Dean laughed and fell back, landing on the wet grass and looking up at the slowly-turning sky. “Clowns to the left of me, jokers to the right.”

-

Sam didn’t take the news well.

“They can’t – it doesn’t work that way!” He was pacing, running his fingers through his hair and keeping them laced together on top of his head, and the glance Rufus gave Dean told him he was also worried about Sam going for one of his old rifles.

Dean tried to reassure him. “I know.”

“No, that’s not it. Look, it can’t come just because, we’re not enough for it, just because you and me happen to be here.”

“It can’t come unless we’re here.”

“Yes, but, no, it’s not just us, they can’t force it just because we’re both here and, Davidic by heritage. It can’t work like that.”

“They know that,” Dean tried again.

“So why are they doing it?”

“Dean,” Rufus said, turning to face him. “You said they’ve been working this a while, and that they can’t set it up unless you’re here.”

“You can’t just set it up!” Sam went back to packing, waving his arms around. “It doesn’t work like that! We’re not Messiah insurance!”

“No, I’m pretty sure you are,” Rufus pointed out.

“This. This.” Sam stopped packing to stand and shake. “They pulled you out of the pit, but didn’t do anything when I got backstabbed by Ruby. Why do they need both of us? Why you more than me?”

“I didn’t ask.”

“You goddamn should have! An angel right there, and you didn’t ask why?”

“I was kind of busy getting the shit kicked out of me.”

“You attacked him!”

“Okay, maybe I did, but –”

“Demons hunting us, angels using us, and you didn’t think to ask –”

“It took them forty years to get me out, Sam!” Dean was up in his face, yelling right back. “Forty goddamn years for a host of angels to get me out and I get you back in ten minutes, maybe they didn’t pull you out because I saved you before they could!”

-

Sam passed Dean another beer. They were sitting together on the hood of the Impala, watching the sun go down and the stars come out. They hadn’t been drinking long, barely getting started; Dean knew it’d be a while before either of them had enough alcohol in their system to deal with the news. He’d come back clean and fresh, and that included his tolerance – it’d be a while before he got his liver back to fighting strength. At least getting a buzz on didn’t take as long.

Clouds hushed the sky and a chill peered out from the trees; winter was coming sooner every day.

“I think it’s better this way,” Sam said.

Dean looked at Sam, who was looking at where the moon would be. “What do you mean?”

“This way, it’s not just us.” Sam had uncapped his bottle and hadn’t made a move to drink it otherwise. “I mean, if we were, maybe if we’d been fated to bring about the world to come since before we were born because of who our parents were, who knows what we’d be doing.” Looking down at it, he finally brought it to his lips and took a long drink. “But it’s not just us.”

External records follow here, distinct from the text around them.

(* ===== verification/Server.v ===== *)
(** * The coordinator's RPC server

    Models [src/coord/server/server.go] over [Registry], [Bus] and
    [SignedMsg.Replay], and the community edition's collaborators
    ([src/coord/ce]).  The collaborators are an interface, the class [Backend]
    (accounts, limits and the subnet policy); calls of the audit log and of the
    lifecycle hooks, which return nothing the server uses, are recorded in the
    order they are made.

    An RPC is a computation in [Rpc]: it threads the server's state, stops at the
    first error status, and [None] is a panic of the bus.  A handler runs between
    the readings of the clock it is given ([t i] is the i-th reading); [io] says
    whether the store accepts the handler's write.  [Watch] is three operations:
    opening the stream up to the snapshot, forwarding one message, and the
    deferred clean-up. *)
From Stdlib Require Import ZArith Lia.
From stdpp Require Import base numbers list gmap strings fin_maps.
From S2P Require Import Prelude GoLib PeerTable AddrText Registry SignedMsg Bus.

Module Server.
Import Netip AddrText Registry.Registry.
Abbreviation Bus := Bus.Bus.Bus.
Abbreviation seenSignatures := SignedMsg.Replay.seenSignatures.

(** ** Collaborators *)
Record Account := { acc_ID : string; acc_Tier : Z }.

Class Backend := {
  Resolve : string -> option Account;             (* AccountStore *)
  MachineLimitFor : string -> Z;                  (* PlanEnforcer *)
  Allow : string -> Prefix -> bool                (* SubnetPolicy *)
}.

(** The community edition. *)
Definition FreeMachineLimit : Z := 5.
Definition ce_backend (tokens : gmap string Account) : Backend :=
  {| Resolve token := tokens !! token;
     MachineLimitFor _ := FreeMachineLimit;
     Allow _ _ := false |}.

(** [coordcore.Peer]. *)
Record core_Peer := { cp_ID : string; cp_Name : string; cp_VPNAddr : Addr; cp_NetworkID : string }.

Inductive AuditEventKind :=
| AuditPeerRegistered | AuditPeerLeft | AuditNetworkCreated | AuditSubnetRouteAdded | AuditRegistrationRejected.

Inductive effect :=
| RecordActivity (accountID : string)
| AuditLog (kind : AuditEventKind) (accountID networkID peerID detail : string)
| OnPeerRegistered (p : core_Peer) (n : option Network)
| OnPeerLeft (p : core_Peer) (n : option Network)
| OnSubnetRouteAdvertised (p : core_Peer) (route : Prefix).

(** ** Messages *)
Record Peer := {
  Id : string; Name : string; VpnAddr : string; v_Ed25519Public : string; v_X25519Public : string;
  v_Endpoint : string; v_SubnetRoutes : list string
}.
Lemma reload io s :
  store_ok s ->
  exists s', New iter true io (Some (doc_of iter (pins s))) = Some s' /\
             pins s' = pins s /\ vpnToPub s' = vpnToPub s /\ file s' = Some (doc_of iter (pins s)).
Proof.
  intros Hs. unfold New, load, doc_of. cbn [as_store Pins].
  assert (loaded (iter (pins s)) (foldl load_pin (empty_store (Some (doc_of iter (pins s)))) (map (fun kv => entry_of kv.2) (iter (pins s)))))
    as Hl.
  { apply load_all.
    - apply Forall_forall. intros [k v] Hin. rewrite iter_perm in Hin. apply elem_of_map_to_list in Hin. by apply (so_pin s Hs).
    - rewrite iter_perm. apply NoDup_fst_map_to_list.
    - intros k1 v1 k2 v2 a. rewrite !iter_perm, !elem_of_map_to_list. by apply reserved_unique. }
  assert (forall s', loaded (iter (pins s)) s' -> pins s' = pins s /\ vpnToPub s' = vpnToPub s) as Heq.
  { intros s' [Hp Hv]. split; apply map_eq; intros i; apply option_eq; intros x.
    - by rewrite Hp, iter_perm, elem_of_map_to_list.
    - rewrite Hv, (so_vpn s Hs). by setoid_rewrite iter_perm; setoid_rewrite elem_of_map_to_list. }
  destruct (existsb valid_entry _) eqn:Ev.
  - eexists. split; [done|]. destruct (Heq _ Hl) as [Ep Eq]. split_and!; [done|done|]. apply load_file.
  - destruct (iter (pins s)) as [|[k v] l] eqn:Ei.
    + cbn. eexists. split; [done|]. destruct (Heq (empty_store (Some (doc_of iter (pins s))))) as [Ep Eq].
      { split; intros ??; cbn; rewrite lookup_empty; set_solver. }
      split_and!; [done|done|]. cbn. unfold doc_of. by rewrite ?Ei.
    + exfalso. assert (pin_ok k v) as Hok.
      { apply (so_pin s Hs), elem_of_map_to_list. rewrite <- iter_perm, Ei. by left. }
      cbn in Ev. apply orb_false_iff in Ev as [Ev _]. by rewrite (valid_entry_of k v Hok) in Ev.
Qed.

(** Pins survive a restart: a store that was saved is read back with the same
    pins and the same reserved addresses, in whatever order the pins were
    written. *)
Theorem reload_restores io s :
  store_ok s ->
  exists s', New iter true io (Some (doc_of iter (pins s))) = Some s' /\
             pins s' = pins s /\ vpnToPub s' = vpnToPub s /\ file s' = Some (doc_of iter (pins s)).
Proof. apply reload. Qed.

(** ** Runs

    The store of the daemon and its file.  [OpForgetVPN] is a call on that store;
    [OpCliForget] is the command [veld tofu forget], a process of its own that
    opens the file, forgets there and leaves the daemon's store alone. *)
Inductive op :=
| OpCheck (io : bool) (a : string) (pub : list Z)
| OpForget (io : bool) (pub : list Z)
| OpForgetVPN (io : bool) (a : string)
| OpCliForget (io : bool) (a : string)
| OpRestart (io : bool).

Definition step (s : Store) (o : op) : Store :=
  match o with
  | OpCheck io a pub => (Check sha256 iter io a pub s).1
  | OpForget io pub => (Forget iter io pub s).1
  | OpForgetVPN io a => (ForgetByVPNAddr iter io a s).1
  | OpCliForget io a =>
      match New iter true io (file s) with
      | Some c => {| pins := pins s; vpnToPub := vpnToPub s; file := file (ForgetByVPNAddr iter io a c).1 |}
      | None => s
      end
  | OpRestart io => default s (New iter true io (file s))
  end.

Definition op_ok (o : op) : Prop :=
  match o with OpCheck _ _ pub | OpForget _ pub => key_ok pub | _ => True end.

(** The file is absent or was saved from a store that satisfied the invariant. *)
Definition saved (f : option document) : Prop :=
  f = None \/ exists m v, store_ok {| pins := m; vpnToPub := v; file := None |} /\ f = Some (doc_of iter m).

Definition run_ok (s : Store) : Prop := store_ok s /\ saved (file s).

Lemma save_run_ok io s : store_ok s -> saved (file s) -> run_ok (save iter io s).1.
Proof.
  intros Hs Hf. destruct (save_cases io s) as [[-> _]|[-> _]]; [done|]. split; [by apply (store_ok_ext s)|].
  right. exists (pins s), (vpnToPub s). split; [by apply (store_ok_ext s)|done].
Qed.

“Anyone with the right heritage.”

“Yeah. Exactly. Not everyone, and not just anyone, but it could be a lot of people.”

“Except there’s maybe six to choose from.”

“Dean.”

“What? It’s true.”

“I know. But, that’s not what I’m trying to say.” He took another drink, almost draining the bottle. “I’m trying to say that if it’d gone another way, with destiny-capital-D, I don’t know. At least now there’s some…some room, I guess, to make a choice about this.”

It always came down to the choices you made. Dean rolled Sam’s words around in his head, trying to figure out what he hadn’t said out loud. “You don’t think it’s us.”

“I think it could be a lot of people.”

“Do you think it’s coming?”

Sam laughed. “Dean, if you’d asked me that a year ago, two years, maybe I’d have said yes.”

“Maybe?”

“It’s that angels are trying to force it to, what, the ones that are talking to us won’t say why, and demons are gunning for us and have been since before we were born, and we’re wanted by both sides. And what they want, it’s not something that they can set up like a set of dominoes. It’s up to us. All of us.” He swung the bottle around, signifying the rest of the world that wasn’t sitting on the Impala drinking beer, the people that had been at Sinai when Moses came down. “It can’t come unless we’re all ready for it.”

“And if I ask you now, do you think it’s coming?”

Sam laughed again. “God, I hope so.”

-

When they were completely in the middle of nowhere, they’d just curl up in the Impala; on the nights when they were just slightly to the left of it, they shacked up in the nearest motel. Even something a few rungs below a Motel 6 was still a clean place to sleep with indoor plumbing. Although Sam never quite got over that one place in Iowa where he’d had to pay for a shower. Dean thought of that look on Sam’s face when he flopped down on the bed. “Well, could be worse.”

Sam let his bag fall to the floor. “How?”

“Iowa, remember?”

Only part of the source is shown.